A young physician I remember meeting in Somalia at the height of the civil war, working in a tent lit by kerosene lantern...trying desperately to save a young Somali child who had been gravely wounded by shrapnel. A young Chinese student stopped in a back alley of Beijing at the time of Tienanmen Square, in the most eloquent possible terms, described the hopes of his generation for a better, freer life in China. Also Greg Mortenson, who has become a kind of folk hero in this country, the author of Three Cups of Tea, on rebuilding schools in Afghanistan and an attempt to reach Islamic people in a new way, beyond military power.

Those are the people who have left a lasting impression on me, and they continue to do so across this country and around the world.

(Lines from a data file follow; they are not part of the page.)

(** * enhance-form: the request/response orchestration of [<enhance-form>]

    A shallow embedding of the [EnhanceForm] custom element (the client
    module of the repository) and of the part of the browser it talks to:
    the DOM tree, abort controllers, event listeners, the fetch call and
    [window.location.assign].  Asynchronous handlers are split at their
    [await]: a [_send] part that runs up to the fetch call and a [_settle]
    part that runs once the request has settled. *)

From Stdlib Require Import String Ascii List Bool Arith PeanoNat ZArith Lia.
Import ListNotations.
Open Scope string_scope.
Open Scope list_scope.
Set Warnings "-register-all".

(** ** The DOM *)

Module Dom.

(** An element: [uid] is the identity of the JavaScript object (two
    references are the same node iff their uids agree); the other fields are
    what the component reads. *)
Inductive Node : Type :=
| Element (uid : nat) (tagName : string)
          (attributes : list (string * string)) (childNodes : list Node).

Definition uid (n : Node) : nat :=
  match n with Element u _ _ _ => u end.
Definition tagName (n : Node) : string :=
  match n with Element _ t _ _ => t end.
Definition attributes (n : Node) : list (string * string) :=
  match n with Element _ _ a _ => a end.
Definition childNodes (n : Node) : list Node :=
  match n with Element _ _ _ c => c end.

(** [element.getAttribute(name)]: [None] is JavaScript's [null]. *)
Fixpoint assoc (name : string) (l : list (string * string)) : option string :=
  match l with
  | [] => None
  | (k, v) :: r => if String.eqb k name then Some v else assoc name r
  end.

Definition getAttribute (name : string) (n : Node) : option string :=
  assoc name (attributes n).

(** The descendants of a node in document order (the node itself excluded). *)
Fixpoint descendants (n : Node) : list Node :=
  match n with
  | Element _ _ _ cs => flat_map (fun c => c :: descendants c) cs
  end.

(** A node and its descendants. *)
Definition nodes (n : Node) : list Node := n :: descendants n.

When I left Nightly News, I said I'm not only going to spend my time in speeches...But I continue to be energized and inspired by the young and old men and women representing a wide range of ethnicity and interests, unhinged from the comforts of their homes, only to put their boots on the ground, their hands in the earth, and spend their nights in scary places, to make this precious planet a better place for all of us.

I encounter them around the world, as I did this last year in Rwanda, the year before that in Pakistan in earthquake-ravaged zones, in Rwanda which was the site of a terrible genocide in 1994; they're trying desperately to reconcile that tiny, tortured country. The NGO workers I'm familiar with, including an organization called International Rescue, they'll go to mountaintop villages and they have workout sessions in which the [wealthy organizers] sit across from the families [whose homes and land] have been destroyed. It's hard, emotional work. Then these workers can go back, and facilitators, can collect the data in a central place and analyze...a country which has such a primitive infrastructure.

One morning, I woke up in northern Pakistan in a cargo container with a bunch of American relief workers who had been there six months, hiking long distances with remote villagers, trying to assess their medical, sanitation, and health needs, how they move forward. And then when they hike out, those with boots on the ground, they put their hands on the keyboard, and by putting their hands on the keyboard, they were able to distill all that they had learned and make the relief efforts so much more efficient, and in so doing, they were making a big impression on those people who were skeptical of those of us in the West who seem to have so much, while they have so little.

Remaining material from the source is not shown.